[Dataset excerpts]
__________

(* ===== verification/DisplayFacts.v ===== *)
(** * Displayed prices are the billed prices

    The readers of [Display] against the evaluator: when a price table can
    be read from an expression, every successful evaluation settles on the
    first displayed tier whose conditions hold, and its cost is the sum of
    the displayed prices over the context's quantities. *)
From stdpp Require Import base list option numbers sets relations.
From Stdlib Require Import ZArith SpecFloat Lia.
From S2P Require Import Prelude.
From S2P Require Import JsString.
From S2P Require Import JsNumber.
From S2P Require Import Syntax.
From S2P Require Import Parser.
From S2P Require Import ParserFacts.
From S2P Require Import Compile.
From S2P Require Import CompileFacts.
From S2P Require Import Runtime.
From S2P Require Import RuntimeFacts.
From S2P Require Import Display.

#[local] Arguments evaluate : simpl never.

Lemma rmap_app {E A B} (f : A → result E B) l1 l2 r :
  rmap f (l1 ++ l2) = Ok r → ∃ r1 r2, rmap f l1 = Ok r1 ∧ rmap f l2 = Ok r2 ∧ r = r1 ++ r2.
Proof.
  revert r. induction l1 as [|a l1 IH]; intros r H; cbn in H; [by exists [], r|].
  apply bind_Ok in H as (b & Hb & H). apply bind_Ok in H as (bs & Hbs & [= <-]).
  apply IH in Hbs as (r1 & r2 & H1 & H2 & ->). exists (b :: r1), r2. cbn. by rewrite Hb; cbn; rewrite H1.
Qed.

Lemma rmap_single {E A B} (f : A → result E B) a r : rmap f [a] = Ok r → ∃ b, f a = Ok b ∧ r = [b].
Proof. cbn. intros H. apply bind_Ok in H as (b & Hb & [= <-]). eauto. Qed.

(** [flattenBinary] as a case analysis. *)
Lemma flattenBinary_cases n o :
  (∃ sp a b, n = EBin sp o a b ∧ flattenBinary n o = flattenBinary a o ++ flattenBinary b o)
  ∨ (flattenBinary n o = [n] ∧ ∀ sp a b, n ≠ EBin sp o a b).
Proof.
  destruct n as [| | | |sp o' a b|]; try (right; split; [done|congruence]).
  cbn. case_decide; [subst; left; eauto|right; split; [done|congruence]].
Qed.

Section display.
Context {host : Host}.

(** ** The readings of a context *)

(** A token count of the context. *)
Definition tok (env : renv) (v : bvar) : option num :=
  match own (tokens (context env)) (bvar_text v) with Some (JNum x) => Some x | _ => None end.

Definition cond_holds (env : renv) (c : TokenTierCondition) : bool :=
  match tok env (c_var c) with
  | Some x => default false (number_comparison (c_op c) x (c_value c))
  | None => false
  end.
(* ===== verification/PriceTableFacts.v ===== *)
(** * Time-dependent and task price tables

    The current tiers of a time-dependent price are those the evaluator takes,
    and the tiers of a task price are those that usage settles on. *)
From stdpp Require Import base list option numbers sets relations.
From Stdlib Require Import ZArith SpecFloat Lia.
From S2P Require Import Prelude.
From S2P Require Import JsString.
From S2P Require Import JsNumber.
From S2P Require Import Syntax.
From S2P Require Import Parser.
From S2P Require Import ParserFacts.
From S2P Require Import Compile.
From S2P Require Import Runtime.
From S2P Require Import CompileFacts.
From S2P Require Import RuntimeFacts.
From S2P Require Import EvalFacts.
From S2P Require Import Display.
From S2P Require Import DisplayFacts.

(** ** Time-dependent price tables

    [readTimeTokenPricing] evaluates the time conditions of an expression on
    their own, outside any request.  Its current tiers are the tiers of the
    branch that the evaluator takes at that time. *)

#[local] Arguments evaluate : simpl never.

Section time_display.
Context {host : Host}.

(** A time condition reads nothing but the clock. *)
Lemma time_condition_agree c env env' m :
  isTimeCondition c = Ok true → env_now env = env_now env' → subnode m c → agree_at env env' m.
Proof.
  intros Hc Hnow Hm. unfold isTimeCondition in Hc.
  apply bind_Ok in Hc as ([vs fs] & Hd & Hc).
  pose proof (visitExpression_height _ _ _ _ Hd) as Hh.
  destruct (expressionDependencies_spec c Hh) as (vs' & fs' & Hd' & Hv & Hf).
  rewrite Hd in Hd'. simplify_eq/=. apply andb_true_iff in Hc as [Hc H]. apply andb_true_iff in Hc as [Hc _].
  destruct vs' as [|v vs']; [|done]. rewrite forallb_forall in H.
  destruct m as [|sp v|sp f args| | |]; try done.
  - exfalso. assert (v ∈ ([] : list bvar)) by (apply Hv; eauto). set_solver.
  - assert (Hin : f ∈ fs') by (apply Hf; eauto).
    apply list_elem_of_In, H in Hin. by destruct f.
Qed.

Lemma time_condition_value env c d st b i st' :
  isTimeCondition c = Ok true → times_ok env st →
  evaluate env d c st = Ok (RV (JBool b) i, st') →
  evaluateBillingCondition (compiled env) c (env_now env) = Some b.
Proof.
  intros Hc Ht H. unfold evaluateBillingCondition, new_runtime. cbn.
  set (env' := {| compiled := compiled env; context := _; env_now := env_now env; headers := [] |}).
  set (st0 := {| requestRules := _; matchedTier := []; billingUnit := UToken;
                 fixedPrice := None; timeValues := [] |}).
  assert (Hag : ∀ d s, evaluate env d c s = evaluate env' d c s).
  { intros. apply evaluate_agree; [done|]. intros m Hm. by eapply time_condition_agree. }
  assert (Ht0 : times_ok env st0) by done.
  pose proof (evaluate_same env c d st st0 Ht Ht0) as Hs. rewrite H in Hs. cbn in Hs.
  destruct (evaluate env d c st0) as [[v s]|e] eqn:E; [|done]. destruct Hs as [<- _].
  apply (evaluate_depth env c d 0 st0) in E; [|lia]. by rewrite <- Hag, E.
Qed.

Definition path_holds (env : renv) (path : time_path) : Prop :=
  Forall (λ '(c, m), evaluateBillingCondition (compiled env) c (env_now env) = Some m) path.

Lemma holds_now_path env t :
  holds_now (compiled env) (env_now env) t = true ↔ path_holds env (tt_timeConditions t).
Proof.
  unfold holds_now, path_holds. rewrite forallb_forall, Forall_forall.
  split; intros H [c m] Hin; apply list_elem_of_In in Hin; specialize (H _ Hin); cbn in *;
    by rewrite bool_decide_eq_true in *.
Qed.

__________

TASK DESCRIPTION: A complete, exact repeat of the records is the required answer.

FINISHED TASK:
(* ===== verification/DisplayFacts.v ===== *)
(** * Displayed prices are the billed prices

    The readers of [Display] against the evaluator: when a price table can
    be read from an expression, every successful evaluation settles on the
    first displayed tier whose conditions hold, and its cost is the sum of
    the displayed prices over the context's quantities. *)
From stdpp Require Import base list option numbers sets relations.
From Stdlib Require Import ZArith SpecFloat Lia.
From S2P Require Import Prelude.
From S2P Require Import JsString.
From S2P Require Import JsNumber.
From S2P Require Import Syntax.
From S2P Require Import Parser.
From S2P Require Import ParserFacts.
From S2P Require Import Compile.
From S2P Require Import CompileFacts.
From S2P Require Import Runtime.
From S2P Require Import RuntimeFacts.
From S2P Require Import Display.

#[local] Arguments evaluate : simpl never.

Lemma rmap_app {E A B} (f : A → result E B) l1 l2 r :
  rmap f (l1 ++ l2) = Ok r → ∃ r1 r2, rmap f l1 = Ok r1 ∧ rmap f l2 = Ok r2 ∧ r = r1 ++ r2.
Proof.
  revert r. induction l1 as [|a l1 IH]; intros r H; cbn in H; [by exists [], r|].
  apply bind_Ok in H as (b & Hb & H). apply bind_Ok in H as (bs & Hbs & [= <-]).
  apply IH in Hbs as (r1 & r2 & H1 & H2 & ->). exists (b :: r1), r2. cbn. by rewrite Hb; cbn; rewrite H1.
Qed.

Lemma rmap_single {E A B} (f : A → result E B) a r : rmap f [a] = Ok r → ∃ b, f a = Ok b ∧ r = [b].
Proof. cbn. intros H. apply bind_Ok in H as (b & Hb & [= <-]). eauto. Qed.

(** [flattenBinary] as a case analysis. *)
Lemma flattenBinary_cases n o :
  (∃ sp a b, n = EBin sp o a b ∧ flattenBinary n o = flattenBinary a o ++ flattenBinary b o)
  ∨ (flattenBinary n o = [n] ∧ ∀ sp a b, n ≠ EBin sp o a b).
Proof.
  destruct n as [| | | |sp o' a b|]; try (right; split; [done|congruence]).
  cbn. case_decide; [subst; left; eauto|right; split; [done|congruence]].
Qed.

Section display.
Context {host : Host}.

(** ** The readings of a context *)

(** A token count of the context. *)
Definition tok (env : renv) (v : bvar) : option num :=
  match own (tokens (context env)) (bvar_text v) with Some (JNum x) => Some x | _ => None end.

Definition cond_holds (env : renv) (c : TokenTierCondition) : bool :=
  match tok env (c_var c) with
  | Some x => default false (number_comparison (c_op c) x (c_value c))
  | None => false
  end.
(* ===== verification/PriceTableFacts.v ===== *)
(** * Time-dependent and task price tables

    The current tiers of a time-dependent price are those the evaluator takes,
    and the tiers of a task price are those that usage settles on. *)
From stdpp Require Import base list option numbers sets relations.
From Stdlib Require Import ZArith SpecFloat Lia.
From S2P Require Import Prelude.
From S2P Require Import JsString.
From S2P Require Import JsNumber.
From S2P Require Import Syntax.
From S2P Require Import Parser.
From S2P Require Import ParserFacts.
From S2P Require Import Compile.
From S2P Require Import Runtime.
From S2P Require Import CompileFacts.
From S2P Require Import RuntimeFacts.
From S2P Require Import EvalFacts.
From S2P Require Import Display.
From S2P Require Import DisplayFacts.

(** ** Time-dependent price tables

    [readTimeTokenPricing] evaluates the time conditions of an expression on
    their own, outside any request.  Its current tiers are the tiers of the
    branch that the evaluator takes at that time. *)

#[local] Arguments evaluate : simpl never.

Section time_display.
Context {host : Host}.

(** A time condition reads nothing but the clock. *)
Lemma time_condition_agree c env env' m :
  isTimeCondition c = Ok true → env_now env = env_now env' → subnode m c → agree_at env env' m.
Proof.
  intros Hc Hnow Hm. unfold isTimeCondition in Hc.
  apply bind_Ok in Hc as ([vs fs] & Hd & Hc).
  pose proof (visitExpression_height _ _ _ _ Hd) as Hh.
  destruct (expressionDependencies_spec c Hh) as (vs' & fs' & Hd' & Hv & Hf).
  rewrite Hd in Hd'. simplify_eq/=. apply andb_true_iff in Hc as [Hc H]. apply andb_true_iff in Hc as [Hc _].
  destruct vs' as [|v vs']; [|done]. rewrite forallb_forall in H.
  destruct m as [|sp v|sp f args| | |]; try done.
  - exfalso. assert (v ∈ ([] : list bvar)) by (apply Hv; eauto). set_solver.
  - assert (Hin : f ∈ fs') by (apply Hf; eauto).
    apply list_elem_of_In, H in Hin. by destruct f.
Qed.

Lemma time_condition_value env c d st b i st' :
  isTimeCondition c = Ok true → times_ok env st →
  evaluate env d c st = Ok (RV (JBool b) i, st') →
  evaluateBillingCondition (compiled env) c (env_now env) = Some b.
Proof.
  intros Hc Ht H. unfold evaluateBillingCondition, new_runtime. cbn.
  set (env' := {| compiled := compiled env; context := _; env_now := env_now env; headers := [] |}).
  set (st0 := {| requestRules := _; matchedTier := []; billingUnit := UToken;
                 fixedPrice := None; timeValues := [] |}).
  assert (Hag : ∀ d s, evaluate env d c s = evaluate env' d c s).
  { intros. apply evaluate_agree; [done|]. intros m Hm. by eapply time_condition_agree. }
  assert (Ht0 : times_ok env st0) by done.
  pose proof (evaluate_same env c d st st0 Ht Ht0) as Hs. rewrite H in Hs. cbn in Hs.
  destruct (evaluate env d c st0) as [[v s]|e] eqn:E; [|done]. destruct Hs as [<- _].
  apply (evaluate_depth env c d 0 st0) in E; [|lia]. by rewrite <- Hag, E.
Qed.

Definition path_holds (env : renv) (path : time_path) : Prop :=
  Forall (λ '(c, m), evaluateBillingCondition (compiled env) c (env_now env) = Some m) path.

Lemma holds_now_path env t :
  holds_now (compiled env) (env_now env) t = true ↔ path_holds env (tt_timeConditions t).
Proof.
  unfold holds_now, path_holds. rewrite forallb_forall, Forall_forall.
  split; intros H [c m] Hin; apply list_elem_of_In in Hin; specialize (H _ Hin); cbn in *;
    by rewrite bool_decide_eq_true in *.
Qed.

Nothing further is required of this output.